Restrict the output to the lines below starting at the one that contains "(* ===== verification/RuntimeOrigins.v" and ending at the one that contains "Ok _ => Ok None", and restate them word for word, both ends included.

--- INFORMATION SHOWN Enclosed Below ---

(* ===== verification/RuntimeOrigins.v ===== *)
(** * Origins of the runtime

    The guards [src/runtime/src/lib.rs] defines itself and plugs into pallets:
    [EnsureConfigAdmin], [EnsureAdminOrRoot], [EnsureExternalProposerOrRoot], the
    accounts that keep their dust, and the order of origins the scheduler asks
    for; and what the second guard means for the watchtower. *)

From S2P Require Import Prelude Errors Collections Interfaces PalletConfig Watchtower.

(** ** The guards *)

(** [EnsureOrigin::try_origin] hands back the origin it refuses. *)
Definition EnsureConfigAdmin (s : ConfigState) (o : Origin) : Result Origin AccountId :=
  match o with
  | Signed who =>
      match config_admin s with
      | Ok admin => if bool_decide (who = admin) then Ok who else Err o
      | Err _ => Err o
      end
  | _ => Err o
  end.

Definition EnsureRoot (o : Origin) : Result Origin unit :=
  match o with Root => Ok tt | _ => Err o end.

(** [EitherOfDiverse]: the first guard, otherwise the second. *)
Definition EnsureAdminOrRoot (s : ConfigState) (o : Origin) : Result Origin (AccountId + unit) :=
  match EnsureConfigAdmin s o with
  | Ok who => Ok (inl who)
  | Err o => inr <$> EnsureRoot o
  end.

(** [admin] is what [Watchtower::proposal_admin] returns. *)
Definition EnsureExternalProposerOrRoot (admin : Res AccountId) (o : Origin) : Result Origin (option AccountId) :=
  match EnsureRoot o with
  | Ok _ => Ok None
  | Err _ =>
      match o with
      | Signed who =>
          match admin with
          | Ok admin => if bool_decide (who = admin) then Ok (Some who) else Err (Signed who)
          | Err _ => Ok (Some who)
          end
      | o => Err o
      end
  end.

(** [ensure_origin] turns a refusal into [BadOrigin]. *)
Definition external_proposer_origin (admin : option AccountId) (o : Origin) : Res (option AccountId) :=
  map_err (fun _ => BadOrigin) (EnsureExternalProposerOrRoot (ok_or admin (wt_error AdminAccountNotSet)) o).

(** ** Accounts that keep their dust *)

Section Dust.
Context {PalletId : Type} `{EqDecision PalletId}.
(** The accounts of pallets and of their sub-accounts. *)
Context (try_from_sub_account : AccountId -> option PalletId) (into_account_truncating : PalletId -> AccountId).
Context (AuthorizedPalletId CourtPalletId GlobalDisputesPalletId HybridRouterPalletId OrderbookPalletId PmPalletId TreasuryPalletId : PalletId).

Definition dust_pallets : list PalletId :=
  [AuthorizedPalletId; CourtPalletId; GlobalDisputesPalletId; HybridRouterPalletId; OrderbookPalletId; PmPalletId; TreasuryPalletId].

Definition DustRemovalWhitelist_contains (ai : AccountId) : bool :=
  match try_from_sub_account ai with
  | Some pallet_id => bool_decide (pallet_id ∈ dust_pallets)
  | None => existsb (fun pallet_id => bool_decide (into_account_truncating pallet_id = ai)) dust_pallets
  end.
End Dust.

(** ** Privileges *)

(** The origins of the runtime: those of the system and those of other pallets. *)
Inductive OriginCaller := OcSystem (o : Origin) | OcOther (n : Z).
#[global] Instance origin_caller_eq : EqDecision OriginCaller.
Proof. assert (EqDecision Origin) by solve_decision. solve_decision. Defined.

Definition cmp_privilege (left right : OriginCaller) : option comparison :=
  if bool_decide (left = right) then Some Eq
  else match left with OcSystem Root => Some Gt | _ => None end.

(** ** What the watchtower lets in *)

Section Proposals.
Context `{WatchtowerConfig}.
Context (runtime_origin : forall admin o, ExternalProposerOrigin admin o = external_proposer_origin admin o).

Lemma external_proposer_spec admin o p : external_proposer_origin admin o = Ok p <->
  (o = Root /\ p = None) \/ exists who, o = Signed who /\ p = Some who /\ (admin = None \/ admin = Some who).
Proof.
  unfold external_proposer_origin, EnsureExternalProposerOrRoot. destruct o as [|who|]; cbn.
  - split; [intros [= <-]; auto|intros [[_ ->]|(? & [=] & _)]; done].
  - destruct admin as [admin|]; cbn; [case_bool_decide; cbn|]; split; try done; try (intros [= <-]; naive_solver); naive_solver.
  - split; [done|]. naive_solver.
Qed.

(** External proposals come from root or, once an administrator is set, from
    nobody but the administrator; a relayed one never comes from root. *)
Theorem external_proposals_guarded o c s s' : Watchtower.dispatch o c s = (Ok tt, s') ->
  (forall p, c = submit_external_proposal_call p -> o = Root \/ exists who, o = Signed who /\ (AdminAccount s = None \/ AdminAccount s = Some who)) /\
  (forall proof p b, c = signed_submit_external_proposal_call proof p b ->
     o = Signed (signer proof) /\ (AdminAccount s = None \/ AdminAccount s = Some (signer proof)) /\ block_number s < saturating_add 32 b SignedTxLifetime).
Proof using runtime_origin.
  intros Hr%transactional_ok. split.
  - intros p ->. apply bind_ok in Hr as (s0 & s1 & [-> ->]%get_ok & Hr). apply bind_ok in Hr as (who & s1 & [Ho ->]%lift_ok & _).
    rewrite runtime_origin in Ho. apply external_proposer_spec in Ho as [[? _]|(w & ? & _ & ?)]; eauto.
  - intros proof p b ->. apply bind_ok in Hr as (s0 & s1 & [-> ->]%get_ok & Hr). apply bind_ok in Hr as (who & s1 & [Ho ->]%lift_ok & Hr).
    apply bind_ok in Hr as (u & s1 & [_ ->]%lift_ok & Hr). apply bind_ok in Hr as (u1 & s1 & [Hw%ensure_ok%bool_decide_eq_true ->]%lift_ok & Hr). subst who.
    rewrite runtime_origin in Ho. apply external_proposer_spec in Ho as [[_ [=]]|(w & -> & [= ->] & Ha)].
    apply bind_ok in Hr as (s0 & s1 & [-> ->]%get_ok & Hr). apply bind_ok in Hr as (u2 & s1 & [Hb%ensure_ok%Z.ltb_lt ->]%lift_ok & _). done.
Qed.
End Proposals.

--- End of Enclosed INFORMATION SHOWN ---
--- INFORMATION SHOWN Enclosed Below ---

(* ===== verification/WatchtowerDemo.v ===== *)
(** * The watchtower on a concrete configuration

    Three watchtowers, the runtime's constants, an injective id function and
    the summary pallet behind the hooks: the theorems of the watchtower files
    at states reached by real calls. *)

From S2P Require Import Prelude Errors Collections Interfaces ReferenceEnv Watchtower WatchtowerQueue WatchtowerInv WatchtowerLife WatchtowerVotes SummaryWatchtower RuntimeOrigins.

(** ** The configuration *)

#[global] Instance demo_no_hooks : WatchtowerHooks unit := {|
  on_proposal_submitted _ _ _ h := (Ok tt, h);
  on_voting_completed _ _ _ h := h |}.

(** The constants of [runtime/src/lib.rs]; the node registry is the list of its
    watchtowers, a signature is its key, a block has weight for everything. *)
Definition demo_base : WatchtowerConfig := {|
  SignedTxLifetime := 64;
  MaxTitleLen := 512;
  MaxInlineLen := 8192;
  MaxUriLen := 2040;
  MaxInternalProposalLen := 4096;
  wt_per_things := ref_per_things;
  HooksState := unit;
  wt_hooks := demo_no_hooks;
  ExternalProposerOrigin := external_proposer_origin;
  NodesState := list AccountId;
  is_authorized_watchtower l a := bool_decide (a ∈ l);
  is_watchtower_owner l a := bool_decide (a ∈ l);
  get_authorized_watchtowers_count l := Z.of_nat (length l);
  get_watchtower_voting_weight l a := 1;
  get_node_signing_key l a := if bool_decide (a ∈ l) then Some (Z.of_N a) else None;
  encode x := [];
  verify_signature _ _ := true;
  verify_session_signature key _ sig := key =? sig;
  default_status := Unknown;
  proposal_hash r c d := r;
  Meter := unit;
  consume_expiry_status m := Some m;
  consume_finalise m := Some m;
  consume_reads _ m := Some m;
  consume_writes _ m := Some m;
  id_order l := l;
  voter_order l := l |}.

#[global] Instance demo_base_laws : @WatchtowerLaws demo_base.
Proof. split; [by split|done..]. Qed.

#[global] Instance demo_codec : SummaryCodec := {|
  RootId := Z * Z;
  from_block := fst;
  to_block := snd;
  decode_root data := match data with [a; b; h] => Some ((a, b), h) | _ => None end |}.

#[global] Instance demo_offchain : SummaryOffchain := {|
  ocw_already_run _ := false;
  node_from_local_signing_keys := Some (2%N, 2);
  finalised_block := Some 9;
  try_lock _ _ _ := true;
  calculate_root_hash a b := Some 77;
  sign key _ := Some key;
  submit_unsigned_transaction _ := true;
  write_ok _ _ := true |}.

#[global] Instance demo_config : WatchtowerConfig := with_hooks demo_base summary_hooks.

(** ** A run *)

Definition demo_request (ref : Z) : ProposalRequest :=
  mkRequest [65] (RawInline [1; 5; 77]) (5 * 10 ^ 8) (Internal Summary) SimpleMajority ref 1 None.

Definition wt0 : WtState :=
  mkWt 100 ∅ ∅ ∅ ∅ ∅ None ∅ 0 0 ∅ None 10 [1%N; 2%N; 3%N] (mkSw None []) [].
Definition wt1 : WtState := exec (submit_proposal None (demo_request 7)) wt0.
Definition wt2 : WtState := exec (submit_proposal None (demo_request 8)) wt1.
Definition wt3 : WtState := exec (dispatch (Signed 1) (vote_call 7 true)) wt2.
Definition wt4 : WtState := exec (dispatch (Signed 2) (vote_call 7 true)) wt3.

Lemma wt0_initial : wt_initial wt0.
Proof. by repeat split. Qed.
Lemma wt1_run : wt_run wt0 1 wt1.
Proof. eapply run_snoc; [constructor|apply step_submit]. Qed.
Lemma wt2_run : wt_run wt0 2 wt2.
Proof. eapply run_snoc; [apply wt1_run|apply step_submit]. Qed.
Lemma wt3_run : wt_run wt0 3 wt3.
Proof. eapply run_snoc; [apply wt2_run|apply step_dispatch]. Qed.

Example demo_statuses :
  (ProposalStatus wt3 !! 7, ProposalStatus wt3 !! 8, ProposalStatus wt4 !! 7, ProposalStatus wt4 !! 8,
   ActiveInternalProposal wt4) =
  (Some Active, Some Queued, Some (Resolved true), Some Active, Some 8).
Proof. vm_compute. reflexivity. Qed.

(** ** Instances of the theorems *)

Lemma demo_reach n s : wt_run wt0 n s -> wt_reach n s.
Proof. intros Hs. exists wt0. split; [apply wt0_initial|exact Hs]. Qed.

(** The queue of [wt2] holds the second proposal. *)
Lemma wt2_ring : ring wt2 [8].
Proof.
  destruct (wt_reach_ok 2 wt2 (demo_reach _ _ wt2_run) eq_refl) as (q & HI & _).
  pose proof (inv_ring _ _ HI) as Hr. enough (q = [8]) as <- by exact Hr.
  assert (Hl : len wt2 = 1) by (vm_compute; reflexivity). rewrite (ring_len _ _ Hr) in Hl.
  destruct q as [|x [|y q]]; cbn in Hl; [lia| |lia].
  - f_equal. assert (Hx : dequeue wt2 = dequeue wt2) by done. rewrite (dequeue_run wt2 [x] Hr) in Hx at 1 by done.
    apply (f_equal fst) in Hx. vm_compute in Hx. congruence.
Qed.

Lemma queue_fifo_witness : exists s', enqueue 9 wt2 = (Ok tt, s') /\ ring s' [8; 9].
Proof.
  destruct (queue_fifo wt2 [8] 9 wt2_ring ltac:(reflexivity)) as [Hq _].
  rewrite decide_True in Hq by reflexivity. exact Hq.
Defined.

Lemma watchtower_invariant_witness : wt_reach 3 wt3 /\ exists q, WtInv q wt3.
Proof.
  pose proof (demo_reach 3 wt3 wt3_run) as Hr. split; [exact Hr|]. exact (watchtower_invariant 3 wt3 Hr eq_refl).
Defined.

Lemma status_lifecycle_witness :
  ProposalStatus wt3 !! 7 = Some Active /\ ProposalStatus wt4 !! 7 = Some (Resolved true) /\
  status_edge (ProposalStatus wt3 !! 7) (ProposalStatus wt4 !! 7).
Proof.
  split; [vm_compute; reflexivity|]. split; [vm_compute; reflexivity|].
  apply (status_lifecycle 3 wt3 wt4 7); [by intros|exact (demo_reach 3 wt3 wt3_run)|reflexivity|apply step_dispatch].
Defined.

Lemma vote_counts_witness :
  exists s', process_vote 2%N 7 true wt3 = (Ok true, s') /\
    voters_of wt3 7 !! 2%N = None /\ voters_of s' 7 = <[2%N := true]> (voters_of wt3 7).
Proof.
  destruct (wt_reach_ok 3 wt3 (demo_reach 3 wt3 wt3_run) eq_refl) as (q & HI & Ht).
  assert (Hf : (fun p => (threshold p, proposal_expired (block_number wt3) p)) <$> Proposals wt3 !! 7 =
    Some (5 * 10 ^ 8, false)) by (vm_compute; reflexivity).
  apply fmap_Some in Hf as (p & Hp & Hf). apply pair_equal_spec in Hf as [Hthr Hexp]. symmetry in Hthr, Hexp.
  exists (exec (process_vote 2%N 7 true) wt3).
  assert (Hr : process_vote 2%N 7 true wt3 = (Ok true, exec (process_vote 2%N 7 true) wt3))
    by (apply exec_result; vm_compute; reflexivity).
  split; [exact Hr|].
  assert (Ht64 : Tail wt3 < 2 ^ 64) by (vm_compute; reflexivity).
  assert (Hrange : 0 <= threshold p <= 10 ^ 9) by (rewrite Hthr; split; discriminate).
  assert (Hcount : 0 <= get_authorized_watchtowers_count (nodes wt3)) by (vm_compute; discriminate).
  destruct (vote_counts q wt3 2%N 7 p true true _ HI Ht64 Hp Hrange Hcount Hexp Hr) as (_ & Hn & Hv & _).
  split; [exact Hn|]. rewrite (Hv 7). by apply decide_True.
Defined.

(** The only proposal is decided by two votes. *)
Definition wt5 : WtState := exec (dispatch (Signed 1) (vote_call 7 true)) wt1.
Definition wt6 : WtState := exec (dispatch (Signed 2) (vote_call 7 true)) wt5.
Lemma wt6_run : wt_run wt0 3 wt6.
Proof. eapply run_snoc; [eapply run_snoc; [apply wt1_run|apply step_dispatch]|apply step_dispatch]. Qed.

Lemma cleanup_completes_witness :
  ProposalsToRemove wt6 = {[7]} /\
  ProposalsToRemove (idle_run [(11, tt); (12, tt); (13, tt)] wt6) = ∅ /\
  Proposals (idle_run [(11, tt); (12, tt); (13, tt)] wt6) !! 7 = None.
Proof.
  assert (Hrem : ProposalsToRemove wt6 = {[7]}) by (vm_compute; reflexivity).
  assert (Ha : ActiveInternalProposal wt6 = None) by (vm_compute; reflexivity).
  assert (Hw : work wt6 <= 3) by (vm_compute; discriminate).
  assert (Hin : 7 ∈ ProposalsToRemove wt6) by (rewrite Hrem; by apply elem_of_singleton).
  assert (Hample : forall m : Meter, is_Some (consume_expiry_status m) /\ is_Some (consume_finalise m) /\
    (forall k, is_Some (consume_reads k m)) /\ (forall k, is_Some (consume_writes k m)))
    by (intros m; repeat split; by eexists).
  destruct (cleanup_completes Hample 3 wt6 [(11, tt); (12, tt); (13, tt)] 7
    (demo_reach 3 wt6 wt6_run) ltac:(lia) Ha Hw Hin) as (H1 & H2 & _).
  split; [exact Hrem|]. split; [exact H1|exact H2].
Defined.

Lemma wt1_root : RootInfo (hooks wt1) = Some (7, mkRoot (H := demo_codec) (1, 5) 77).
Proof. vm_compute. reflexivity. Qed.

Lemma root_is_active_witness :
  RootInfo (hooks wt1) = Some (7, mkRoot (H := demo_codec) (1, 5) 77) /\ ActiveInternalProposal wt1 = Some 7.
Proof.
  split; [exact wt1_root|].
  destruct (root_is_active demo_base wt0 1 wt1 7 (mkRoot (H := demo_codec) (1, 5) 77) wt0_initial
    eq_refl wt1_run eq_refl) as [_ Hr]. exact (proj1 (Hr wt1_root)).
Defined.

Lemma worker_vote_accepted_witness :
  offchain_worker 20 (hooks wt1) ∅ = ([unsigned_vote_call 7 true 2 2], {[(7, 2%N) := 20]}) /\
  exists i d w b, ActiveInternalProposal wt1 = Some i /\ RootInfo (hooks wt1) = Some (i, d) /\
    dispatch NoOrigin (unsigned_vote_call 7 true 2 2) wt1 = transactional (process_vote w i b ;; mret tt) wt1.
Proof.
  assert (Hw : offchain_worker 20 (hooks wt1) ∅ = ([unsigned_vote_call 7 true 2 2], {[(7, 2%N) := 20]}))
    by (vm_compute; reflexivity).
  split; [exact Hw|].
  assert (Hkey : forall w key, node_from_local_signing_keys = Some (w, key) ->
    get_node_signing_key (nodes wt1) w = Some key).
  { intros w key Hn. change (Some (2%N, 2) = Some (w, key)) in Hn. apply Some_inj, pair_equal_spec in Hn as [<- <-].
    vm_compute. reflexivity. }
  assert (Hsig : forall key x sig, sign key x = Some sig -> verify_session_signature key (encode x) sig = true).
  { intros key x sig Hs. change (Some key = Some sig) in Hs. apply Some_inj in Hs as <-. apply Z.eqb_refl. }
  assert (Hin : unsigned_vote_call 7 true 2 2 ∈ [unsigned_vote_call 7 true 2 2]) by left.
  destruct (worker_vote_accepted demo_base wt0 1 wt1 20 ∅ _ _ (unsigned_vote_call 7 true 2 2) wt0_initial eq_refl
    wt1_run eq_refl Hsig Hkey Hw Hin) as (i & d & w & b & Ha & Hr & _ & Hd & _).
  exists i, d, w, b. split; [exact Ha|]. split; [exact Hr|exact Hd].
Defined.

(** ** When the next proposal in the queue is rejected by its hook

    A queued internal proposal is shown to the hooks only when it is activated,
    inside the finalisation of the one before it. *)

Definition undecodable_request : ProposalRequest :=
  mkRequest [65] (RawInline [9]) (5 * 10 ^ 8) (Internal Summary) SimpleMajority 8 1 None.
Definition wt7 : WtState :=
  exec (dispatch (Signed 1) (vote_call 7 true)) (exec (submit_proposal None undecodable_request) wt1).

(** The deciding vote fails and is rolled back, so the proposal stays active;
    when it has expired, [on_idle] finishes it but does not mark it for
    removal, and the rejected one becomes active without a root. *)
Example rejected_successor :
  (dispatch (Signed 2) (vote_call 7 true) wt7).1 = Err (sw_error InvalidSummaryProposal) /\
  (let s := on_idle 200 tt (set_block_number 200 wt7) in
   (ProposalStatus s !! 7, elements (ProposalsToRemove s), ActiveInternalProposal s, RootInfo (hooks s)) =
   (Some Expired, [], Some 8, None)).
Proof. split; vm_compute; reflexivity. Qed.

--- End of Enclosed INFORMATION SHOWN ---
--- INFORMATION SHOWN Enclosed Below ---

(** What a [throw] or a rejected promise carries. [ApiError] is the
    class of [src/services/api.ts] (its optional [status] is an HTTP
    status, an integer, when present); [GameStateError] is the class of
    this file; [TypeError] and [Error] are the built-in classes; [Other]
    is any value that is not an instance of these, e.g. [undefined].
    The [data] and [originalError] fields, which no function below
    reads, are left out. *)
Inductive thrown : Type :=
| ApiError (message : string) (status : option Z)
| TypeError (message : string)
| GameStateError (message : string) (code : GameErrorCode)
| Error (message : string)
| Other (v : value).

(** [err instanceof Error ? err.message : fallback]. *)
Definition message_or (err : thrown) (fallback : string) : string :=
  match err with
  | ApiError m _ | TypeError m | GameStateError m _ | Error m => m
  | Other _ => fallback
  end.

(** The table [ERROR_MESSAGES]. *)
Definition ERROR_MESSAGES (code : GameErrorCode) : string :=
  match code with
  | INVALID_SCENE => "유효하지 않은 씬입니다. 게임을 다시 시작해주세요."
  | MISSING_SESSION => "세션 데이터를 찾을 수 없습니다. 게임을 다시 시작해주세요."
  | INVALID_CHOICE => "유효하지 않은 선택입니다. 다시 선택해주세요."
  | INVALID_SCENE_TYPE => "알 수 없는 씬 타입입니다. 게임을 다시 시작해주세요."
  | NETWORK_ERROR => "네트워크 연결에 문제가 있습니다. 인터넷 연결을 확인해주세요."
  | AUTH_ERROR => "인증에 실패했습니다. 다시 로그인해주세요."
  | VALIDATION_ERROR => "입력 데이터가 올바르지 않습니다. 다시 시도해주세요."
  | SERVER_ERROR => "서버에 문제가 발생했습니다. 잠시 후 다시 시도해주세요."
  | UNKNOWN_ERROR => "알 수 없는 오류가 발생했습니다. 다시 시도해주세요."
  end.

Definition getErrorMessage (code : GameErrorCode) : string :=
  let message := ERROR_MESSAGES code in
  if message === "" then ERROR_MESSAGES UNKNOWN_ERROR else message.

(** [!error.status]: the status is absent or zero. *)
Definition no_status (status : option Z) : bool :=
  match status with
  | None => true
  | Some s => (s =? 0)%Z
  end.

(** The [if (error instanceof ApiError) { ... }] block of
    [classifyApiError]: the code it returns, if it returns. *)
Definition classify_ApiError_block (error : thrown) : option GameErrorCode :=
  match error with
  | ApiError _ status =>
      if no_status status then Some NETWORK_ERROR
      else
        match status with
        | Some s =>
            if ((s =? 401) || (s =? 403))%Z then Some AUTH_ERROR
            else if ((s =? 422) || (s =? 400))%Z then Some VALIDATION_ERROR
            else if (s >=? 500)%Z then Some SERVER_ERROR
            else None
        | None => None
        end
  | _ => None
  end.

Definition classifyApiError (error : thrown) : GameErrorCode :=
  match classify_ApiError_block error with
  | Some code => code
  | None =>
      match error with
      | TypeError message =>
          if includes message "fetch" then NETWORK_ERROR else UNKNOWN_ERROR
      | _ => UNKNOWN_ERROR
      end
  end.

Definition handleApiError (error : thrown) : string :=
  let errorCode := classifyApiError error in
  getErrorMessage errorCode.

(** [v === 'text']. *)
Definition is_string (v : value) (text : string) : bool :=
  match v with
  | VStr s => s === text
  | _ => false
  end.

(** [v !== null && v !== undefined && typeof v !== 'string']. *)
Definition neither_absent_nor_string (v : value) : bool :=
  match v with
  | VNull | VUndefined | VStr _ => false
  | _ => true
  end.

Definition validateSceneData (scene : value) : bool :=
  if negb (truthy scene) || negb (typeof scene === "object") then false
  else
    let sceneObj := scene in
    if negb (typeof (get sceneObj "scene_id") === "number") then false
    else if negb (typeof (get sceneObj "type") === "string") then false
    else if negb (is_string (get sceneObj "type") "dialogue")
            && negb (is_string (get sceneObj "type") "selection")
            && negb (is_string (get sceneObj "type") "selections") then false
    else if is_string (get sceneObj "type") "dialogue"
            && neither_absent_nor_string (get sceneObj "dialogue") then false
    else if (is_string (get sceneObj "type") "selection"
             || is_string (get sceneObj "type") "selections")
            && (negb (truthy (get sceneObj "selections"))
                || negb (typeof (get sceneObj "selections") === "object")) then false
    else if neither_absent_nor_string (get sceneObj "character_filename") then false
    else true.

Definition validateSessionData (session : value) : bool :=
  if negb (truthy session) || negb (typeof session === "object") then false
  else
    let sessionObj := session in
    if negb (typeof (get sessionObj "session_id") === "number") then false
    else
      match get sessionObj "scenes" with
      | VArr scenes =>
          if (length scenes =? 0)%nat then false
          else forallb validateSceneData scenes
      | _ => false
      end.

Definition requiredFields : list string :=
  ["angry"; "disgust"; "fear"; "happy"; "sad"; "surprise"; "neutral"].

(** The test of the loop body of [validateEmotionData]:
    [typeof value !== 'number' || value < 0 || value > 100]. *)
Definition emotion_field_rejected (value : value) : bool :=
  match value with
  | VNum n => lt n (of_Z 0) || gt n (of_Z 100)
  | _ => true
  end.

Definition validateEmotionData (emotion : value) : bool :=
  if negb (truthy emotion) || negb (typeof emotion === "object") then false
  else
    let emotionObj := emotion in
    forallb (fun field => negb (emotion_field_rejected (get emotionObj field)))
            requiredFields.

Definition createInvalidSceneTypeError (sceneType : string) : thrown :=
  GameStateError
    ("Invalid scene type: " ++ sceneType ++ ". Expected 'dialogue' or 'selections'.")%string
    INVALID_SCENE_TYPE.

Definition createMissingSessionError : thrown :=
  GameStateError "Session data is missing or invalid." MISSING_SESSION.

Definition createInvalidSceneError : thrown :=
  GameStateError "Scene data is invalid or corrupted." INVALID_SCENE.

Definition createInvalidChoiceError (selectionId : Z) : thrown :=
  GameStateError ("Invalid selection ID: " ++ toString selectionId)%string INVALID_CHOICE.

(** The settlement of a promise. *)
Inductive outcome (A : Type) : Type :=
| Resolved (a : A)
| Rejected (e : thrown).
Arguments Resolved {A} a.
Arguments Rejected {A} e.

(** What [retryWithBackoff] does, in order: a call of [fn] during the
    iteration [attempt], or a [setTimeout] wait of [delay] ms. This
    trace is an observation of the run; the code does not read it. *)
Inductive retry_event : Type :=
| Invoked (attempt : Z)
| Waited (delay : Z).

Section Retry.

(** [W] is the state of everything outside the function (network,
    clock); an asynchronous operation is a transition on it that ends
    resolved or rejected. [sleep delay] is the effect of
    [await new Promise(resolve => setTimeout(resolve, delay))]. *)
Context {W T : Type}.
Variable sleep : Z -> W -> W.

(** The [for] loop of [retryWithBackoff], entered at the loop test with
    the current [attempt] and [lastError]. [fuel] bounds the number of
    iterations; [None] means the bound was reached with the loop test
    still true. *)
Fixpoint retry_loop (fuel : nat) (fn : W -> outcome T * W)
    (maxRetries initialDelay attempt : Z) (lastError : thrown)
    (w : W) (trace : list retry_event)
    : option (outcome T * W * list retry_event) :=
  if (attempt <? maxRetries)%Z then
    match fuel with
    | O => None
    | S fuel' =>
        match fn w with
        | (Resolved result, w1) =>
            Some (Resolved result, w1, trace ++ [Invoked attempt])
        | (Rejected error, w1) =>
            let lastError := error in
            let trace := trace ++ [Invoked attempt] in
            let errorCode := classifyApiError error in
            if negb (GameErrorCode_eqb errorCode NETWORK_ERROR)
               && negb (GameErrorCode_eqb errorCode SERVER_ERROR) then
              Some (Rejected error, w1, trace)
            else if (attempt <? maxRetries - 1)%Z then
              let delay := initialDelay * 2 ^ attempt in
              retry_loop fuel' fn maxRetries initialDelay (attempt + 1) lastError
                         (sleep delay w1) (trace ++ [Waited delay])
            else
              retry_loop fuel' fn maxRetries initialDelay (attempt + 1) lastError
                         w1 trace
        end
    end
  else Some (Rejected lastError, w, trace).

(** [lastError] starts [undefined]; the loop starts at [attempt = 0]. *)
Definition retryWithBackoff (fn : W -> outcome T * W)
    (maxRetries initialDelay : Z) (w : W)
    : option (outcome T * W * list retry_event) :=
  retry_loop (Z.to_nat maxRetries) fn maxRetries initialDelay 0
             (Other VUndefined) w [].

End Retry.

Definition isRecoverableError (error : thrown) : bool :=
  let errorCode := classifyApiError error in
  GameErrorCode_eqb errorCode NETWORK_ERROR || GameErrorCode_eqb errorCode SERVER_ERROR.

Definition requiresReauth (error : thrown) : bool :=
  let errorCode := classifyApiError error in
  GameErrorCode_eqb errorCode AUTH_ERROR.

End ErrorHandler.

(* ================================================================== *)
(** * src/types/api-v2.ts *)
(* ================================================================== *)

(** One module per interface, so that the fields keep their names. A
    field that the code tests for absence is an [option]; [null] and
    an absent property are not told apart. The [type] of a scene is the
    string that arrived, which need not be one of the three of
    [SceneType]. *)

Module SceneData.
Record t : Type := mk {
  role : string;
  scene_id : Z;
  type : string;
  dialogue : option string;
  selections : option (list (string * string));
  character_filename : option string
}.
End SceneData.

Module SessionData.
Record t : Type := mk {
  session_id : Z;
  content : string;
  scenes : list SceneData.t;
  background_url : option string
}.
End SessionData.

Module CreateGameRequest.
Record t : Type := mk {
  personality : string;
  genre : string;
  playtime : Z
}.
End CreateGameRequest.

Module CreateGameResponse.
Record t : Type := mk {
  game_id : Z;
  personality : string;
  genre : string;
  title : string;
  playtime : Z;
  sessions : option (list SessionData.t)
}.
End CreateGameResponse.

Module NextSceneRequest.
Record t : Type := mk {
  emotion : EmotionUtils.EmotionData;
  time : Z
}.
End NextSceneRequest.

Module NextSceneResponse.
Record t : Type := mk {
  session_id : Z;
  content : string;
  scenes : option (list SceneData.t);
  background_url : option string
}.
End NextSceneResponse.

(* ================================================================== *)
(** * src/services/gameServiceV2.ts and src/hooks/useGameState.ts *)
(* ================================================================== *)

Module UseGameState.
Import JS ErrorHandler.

--- End of Enclosed INFORMATION SHOWN ---

FINISHED EXERCISE =>
(* ===== verification/RuntimeOrigins.v ===== *)
(** * Origins of the runtime

    The guards [src/runtime/src/lib.rs] defines itself and plugs into pallets:
    [EnsureConfigAdmin], [EnsureAdminOrRoot], [EnsureExternalProposerOrRoot], the
    accounts that keep their dust, and the order of origins the scheduler asks
    for; and what the second guard means for the watchtower. *)

From S2P Require Import Prelude Errors Collections Interfaces PalletConfig Watchtower.

(** ** The guards *)

(** [EnsureOrigin::try_origin] hands back the origin it refuses. *)
Definition EnsureConfigAdmin (s : ConfigState) (o : Origin) : Result Origin AccountId :=
  match o with
  | Signed who =>
      match config_admin s with
      | Ok admin => if bool_decide (who = admin) then Ok who else Err o
      | Err _ => Err o
      end
  | _ => Err o
  end.

Definition EnsureRoot (o : Origin) : Result Origin unit :=
  match o with Root => Ok tt | _ => Err o end.

(** [EitherOfDiverse]: the first guard, otherwise the second. *)
Definition EnsureAdminOrRoot (s : ConfigState) (o : Origin) : Result Origin (AccountId + unit) :=
  match EnsureConfigAdmin s o with
  | Ok who => Ok (inl who)
  | Err o => inr <$> EnsureRoot o
  end.

(** [admin] is what [Watchtower::proposal_admin] returns. *)
Definition EnsureExternalProposerOrRoot (admin : Res AccountId) (o : Origin) : Result Origin (option AccountId) :=
  match EnsureRoot o with
  | Ok _ => Ok None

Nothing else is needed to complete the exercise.